Сложив свои капиталы, Ольга и Юля приобрели трехэтажный таунхаус с чудесным английским садом на Четвертой стрит и Восьмой авеню в Парк-Слоупе. Ольге в этом году будет 72. Она начинает свой день с занятий йогой в саду, потом идет на кухню. Дом наполняется ароматом свежесваренного кофе. Это сигнал, заменяющий трезвон будильника.

Всегда наполненный детскими голосами, этот дом стал центром семейного притяжения, в поле которого скоро возник старший сын Дая со своей женой и детьми. Обычная история — возраст отправил его на поиски корней, заставив пожалеть, что он пропустил возможность узнать отца ближе. Но в ощущении потери он с удивлением обнаружил силу, прочно связавшую его с обретенными родственниками. Как необычна была их судьба! Как много их оказалось! Как замечательно было то, что он не стал одиноким семенем, занесенным ветром судьбы в чужую землю!
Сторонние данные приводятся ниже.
Lemma onclose_state s :
  state (onclose s) =
  mkApp false (history s) (with_status (JsString "Session Ended") (centerPanel s))
    (feedback s) (volume s) None None None None (sessionRef s) (nextStartTimeRef s)
    [] (allocated s).
Proof.
  unfold onclose, bind, setActive, setCenterPanel, modify. rewrite cleanup_run.
  reflexivity.
Qed.

Lemma restart_state s session :
  sessionRef s = Some session ->
  outputAudioContextRef (run restart s) = Some {| ctx_sampleRate := 24000 |} /\
  sessionRef (run restart s)
    = Some {| closure_centerPanel :=
                with_status (JsString "Session Ended") (centerPanel s) |} /\
  active (run restart s) = true.
Proof.
  intros Hs. unfold restart.
  change (run [SessionClosed; ClickMic true true; SessionOpen] s)
    with (run [ClickMic true true; SessionOpen] (state (handle SessionClosed s))).
  simpl handle. rewrite (withSession_run (fun _ => onclose) s session Hs), onclose_state.
  repeat split.
Qed.


(** X7: the playback cursor is written by the scheduling of a chunk and by
    nothing else: every other transition, the teardown and the start of a new
    session among them, leaves it where it is.  After a session is closed and
    a new one opened, the first chunk therefore starts at the end of the last
    chunk of the old session when the clock of the new output context reads
    less. *)
Theorem cursor_survives_teardown_and_restart
  (s : AppState) (session : Session) (env : Env) (payload : string)
  (buffer : AudioBuffer) :
  sessionRef s = Some session ->
  decodeAudioData env payload = Some buffer ->
  (currentTime env <= nextStartTimeRef s)%Q ->
  (forall e s0, isSessionMessage e = false ->
      nextStartTimeRef (state (handle e s0)) = nextStartTimeRef s0) /\
  nextStartTimeRef (run restart s) = nextStartTimeRef s /\
  scheduled (output (restart ++ [SessionMessage env (audioMessage payload)]) s)
    = [(Qmax (currentTime env) (nextStartTimeRef s), duration buffer)] /\
  (Qmax (currentTime env) (nextStartTimeRef s) == nextStartTimeRef s)%Q.
Proof.
  intros Hs Hdec Hnow.
  destruct (run_keeps_cursor_unless_message restart s eq_refl) as [Hc Ho].
  destruct (restart_state s session Hs) as (Hctx & Hsess & _).
  split; [| split; [exact Hc | split]].
  - intros e s0 He. apply (proj1 (handle_keeps_cursor_unless_message e He)).
  - rewrite output_app. unfold scheduled in *. rewrite collect_app, Ho.
    cbn [output app]. rewrite app_nil_r.
    rewrite (handle_message (run restart s) _ env (audioMessage payload) Hsess).
    destruct (onmessage_audioMessage
                (with_status (JsString "Session Ended") (centerPanel s))
                env payload buffer _ (run restart s) Hctx Hdec) as [Hsch _].
    unfold scheduled in Hsch. cbn [closure_centerPanel]. rewrite Hsch, Hc. reflexivity.
  - apply Q.max_r, Hnow.
Qed.

(** A session that played three chunks (cursor at 3.5 s) is closed and a new
    one opened; its first chunk arrives when the new clock reads 0. *)
Lemma cursor_survives_teardown_and_restart_witness :
  scheduled (output (restart ++ [SessionMessage (envPlaying 0) (audioMessage "YWdhaW4=")])
               (run threeChunks initialState))
    = [(Qmax 0 (84000 # 24000), 12000 # 24000)]%Q.
Proof.
  assert (Hnow : (currentTime (envPlaying 0)
                  <= nextStartTimeRef (run threeChunks initialState))%Q)
    by (vm_compute; discriminate).
  destruct (cursor_survives_teardown_and_restart
              (run threeChunks initialState)
              {| closure_centerPanel := centerPanel initialState |}
              (envPlaying 0) "YWdhaW4="
              {| buf_length := 12000; buf_sampleRate := 24000 |}
              eq_refl eq_refl Hnow) as (_ & _ & H & _).
  exact H.
Defined.

(** ** A whole session *)

Lemma start_state s :
  active s = false ->
  active (run [ClickMic true true; SessionOpen] s) = true /\
  sessionRef (run [ClickMic true true; SessionOpen] s)
    = Some {| closure_centerPanel := centerPanel s |}.
Proof.
  intros Ha. destruct s as [a h cp f v ic oc isr pr sr ns aq al].
  simpl in Ha. subst a. split; reflexivity.
Qed.

(** No handler of the page ends a microphone stream. *)
Lemma handle_mute_trackStop e : mute asTrackStop (handle e).
Proof.
  destruct e as [apiKey microphone | | env msg | | | inputData | source]; simpl.
  - unfold handleEndSession, connectToGemini. frames.
  - unfold withSession, onopen. frames.
  - unfold withSession. apply mute_bind; [frames |].
    intros [session |]; [| frames].
    unfold onmessage. apply mute_bind; [apply handleToolCall_mute; reflexivity |].
    intros _. open_handlers. frames.
  - unfold withSession, onclose, cleanup. frames.
  - unfold withSession, onerror, cleanup. frames.
  - unfold onaudioprocess. frames.
  - unfold onended. frames.
Qed.

Lemma output_mute {X} (sel : Effect -> option X) :
  (forall e, mute sel (handle e)) ->
  forall events s, collect sel (output events s) = [].
Proof.
  intros H events. induction events as [| e rest IH]; intros s; simpl; [reflexivity |].
  rewrite collect_app, (H e s), IH. reflexivity.
Qed.

Lemma collect_nil_not_in {X} (sel : Effect -> option X) out e x :
  collect sel out = [] -> sel e = Some x -> ~ In e out.
Proof.
  intros Hc He. induction out as [| e' rest IH]; simpl; [intros [] |].
  simpl in Hc. intros [E | Hin].
  - subst e'. rewrite He in Hc. discriminate Hc.
  - destruct (sel e'); [discriminate Hc | exact (IH Hc Hin)].
Qed.

(** X8: a session that is started from an idle page, receives any messages,
    is stopped with the button and then closed by the transport ends with the
    page inactive and showing "Session Ended", the four audio refs (processor,
    input source, the two contexts) null and the playback queue empty; the
    stop click is what asks the session to close, and the session handle
    itself stays in its ref.  The microphone stream obtained at the start is
    not among what is released: the start asks for it, and no handler of the
    run ends it, so it outlives the session. *)
Theorem whole_session_closes_the_audio_graph_but_not_the_microphone
  (msgs : list (Env * LiveServerMessage)) (s : AppState) :
  active s = false ->
  let final := run (wholeSession msgs) s in
  let out := output (wholeSession msgs) s in
  active final = false /\
  status (centerPanel final) = JsString "Session Ended" /\
  processorRef final = None /\
  inputSourceRef final = None /\
  inputAudioContextRef final = None /\
  outputAudioContextRef final = None /\
  audioQueueRef final = [] /\
  sessionRef final = Some {| closure_centerPanel := centerPanel s |} /\
  In SessionClose out /\
  In GetUserMedia out /\
  ~ In TrackStop out.
Proof.
  intros Ha final out. subst final out.
  destruct (start_state s Ha) as [Ha1 Hs1].
  set (s1 := run [ClickMic true true; SessionOpen] s) in *.
  destruct (run_messages_keep_session msgs s1 _ Hs1) as [Ha2 Hs2].
  rewrite Ha1 in Ha2.
  set (s2 := run (sessionMessages msgs) s1) in *.
  assert (E3 : handle (ClickMic true true) s2 =
               (Some tt, state (setActive false s2), [SessionClose])).
  { unfold handle, handleEndSession, bind, gets, when, emit. rewrite Ha2, Hs2. reflexivity. }
  assert (Hs3 : sessionRef (state (setActive false s2))
                = Some {| closure_centerPanel := centerPanel s |}) by exact Hs2.
  assert (Hfinal : run (wholeSession msgs) s = state (onclose (state (setActive false s2)))).
  { unfold wholeSession. rewrite !run_app. fold s1. fold s2. cbn [run]. rewrite E3.
    change (state (Some tt, state (setActive false s2), [SessionClose]))
      with (state (setActive false s2)).
    cbn [handle]. rewrite (withSession_run (fun _ => onclose) _ _ Hs3). reflexivity. }
  rewrite Hfinal, onclose_state.
  split; [reflexivity |]. split; [reflexivity |]. split; [reflexivity |].
  split; [reflexivity |]. split; [reflexivity |]. split; [reflexivity |].
  split; [reflexivity |]. split; [exact Hs3 |].
  split; [| split].
  - unfold wholeSession. rewrite !output_app. fold s1. fold s2.
    apply in_or_app. right. apply in_or_app. right.
    cbn [output]. rewrite E3. left. reflexivity.
  - unfold wholeSession. rewrite output_app. apply in_or_app. left.
    cbn [output]. apply in_or_app. left.
    unfold handle, connectToGemini, bind, gets, effects. rewrite Ha. simpl.
    left. reflexivity.
  - apply (collect_nil_not_in asTrackStop _ TrackStop tt); [| reflexivity].
    apply output_mute, handle_mute_trackStop.
Qed.

(** A session in which two chunks were scheduled and are still queued when
    the user stops. *)
Lemma whole_session_closes_the_audio_graph_but_not_the_microphone_witness :
  audioQueueRef (run (wholeSession [ (envPlaying 0, audioMessage "Zmlyc3Q=");
                                     (envPlaying (1 # 10), audioMessage "c2Vjb25k") ])
                     initialState) = [] /\
  active (run (wholeSession [ (envPlaying 0, audioMessage "Zmlyc3Q=");
                              (envPlaying (1 # 10), audioMessage "c2Vjb25k") ])
              initialState) = false /\
  In GetUserMedia (output (wholeSession [ (envPlaying 0, audioMessage "Zmlyc3Q=");
                                          (envPlaying (1 # 10), audioMessage "c2Vjb25k") ])
                     initialState).
Proof.
  destruct (whole_session_closes_the_audio_graph_but_not_the_microphone
              [ (envPlaying 0, audioMessage "Zmlyc3Q=");
                (envPlaying (1 # 10), audioMessage "c2Vjb25k") ]
              initialState eq_refl) as (Ha & _ & _ & _ & _ & _ & Hq & _ & _ & Hm & _).
  split; [exact Hq |]. split; [exact Ha | exact Hm].
Defined.


(** ** Failed attempts *)

(** X9: an attempt to start a session without the API key or without the
    microphone raises exactly one alert and installs no session: the page
    stays inactive and the session ref, history, panels, feedback, queue and
    cursor are as before.  Without the key nothing at all changes; with the key
    but no microphone the two audio contexts (16 kHz capture, 24 kHz playback)
    have been created and stay in their refs.  If there was no session before,
    session events that follow find no callback. *)
Theorem failed_attempt_installs_no_session
  (apiKey microphone : bool) (s : AppState) :
  active s = false ->
  apiKey && microphone = false ->
  let o := handle (ClickMic apiKey microphone) s in
  value o = Some tt /\
  (exists text, effects o = [Alert text]) /\
  active (state o) = false /\
  sessionRef (state o) = sessionRef s /\
  history (state o) = history s /\
  centerPanel (state o) = centerPanel s /\
  feedback (state o) = feedback s /\
  audioQueueRef (state o) = audioQueueRef s /\
  nextStartTimeRef (state o) = nextStartTimeRef s /\
  (apiKey = false -> state o = s) /\
  (apiKey = true ->
     inputAudioContextRef (state o) = Some {| ctx_sampleRate := 16000 |} /\
     outputAudioContextRef (state o) = Some {| ctx_sampleRate := 24000 |}) /\
  (sessionRef s = None ->
     forall e, isSessionEvent e = true -> handle e (state o) = (Some tt, state o, [])).
Proof.
  intros Ha Hfail o. subst o.
  destruct s as [a h cp f v ic oc isr pr sr ns aq al]. simpl in Ha. subst a.
  destruct apiKey, microphone; try discriminate Hfail;
    (repeat split; try reflexivity; try discriminate;
     [eexists; reflexivity |
      intros Hnone e He; simpl in Hnone; subst sr;
      destruct e; try discriminate He; reflexivity]).
Qed.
Сидя за большим столом, где звенели посудой и шумели пятеро детей Дая с двумя сводными сестрами, двумя внуками, одной женой, двумя любовницами и невесткой, Юля вспоминала, как 19-летней девочкой стояла у открытого окна еврейского дома в далеком Иерусалиме, всем естеством стремясь сидеть за таким же столом со своей семьей. Я вам говорю: каждому воздается по его устремлениям! Кто-то там, наверху, прекрасно знает о наших самых тайных желаниях!

За этим столом не было лишь Светика. Последним местом ее жительства в Лос-Анджелесе была квартира, которую она делила с порнозвездой Эсси Эбисс, ее настоящее имя было Ванда Преснякова. Соседство, вероятно, и объясняет наличие в крови Светика кокаина, о чем говорится в заключении патологоанатома. Бедолага вышла из дому, будучи сильно не в себе, и угодила под грузовик. Хочется надеяться, что она не участвовала в том же кинопроизводстве, что и ее сожительница. Я внимательнейшим образом пересмотрел не менее полусотни полнометражных фильмов с участием Эсси, с легким трепетом ежеминутно ожидая появления на экране объекта моих поисков. К счастью, этого не произошло. Назовите меня старомодным, но мне не льстит слава сына звезды фильмов «для взрослых». Я очень плохо помню мать и предпочитаю видеть ее такой, какой ее изобразил Дай — очень молодой, взбалмошной, наивной, мечтающей о высокой сцене, цветах и аплодисментах.

Что до отца, то думаю, что именно многообразие прожитых в прозе вариантов собственной биографии и позволило ему так легко подвести черту в пятьдесят пять. К этому возрасту он пережил столько, сколько другим не удается пережить и к ста. Его жизнь и его проза двигались по параллельным каналам: Дай постоянно ожидал момента, когда обстоятельства подскажут новый поворот в его типовой истории. Едва это произошло, он совместил пространство литературы и жизни, выключив компьютер и став из рассказчика действующим лицом.

Его последнее сочинение хоть и не снискало ему посмертной литературной славы, произвело небольшой демографический взрыв, что не может не радовать автора, который, я думаю, посмеивается сейчас где-то над всеми нами, в своей новой постлитературной ипостаси.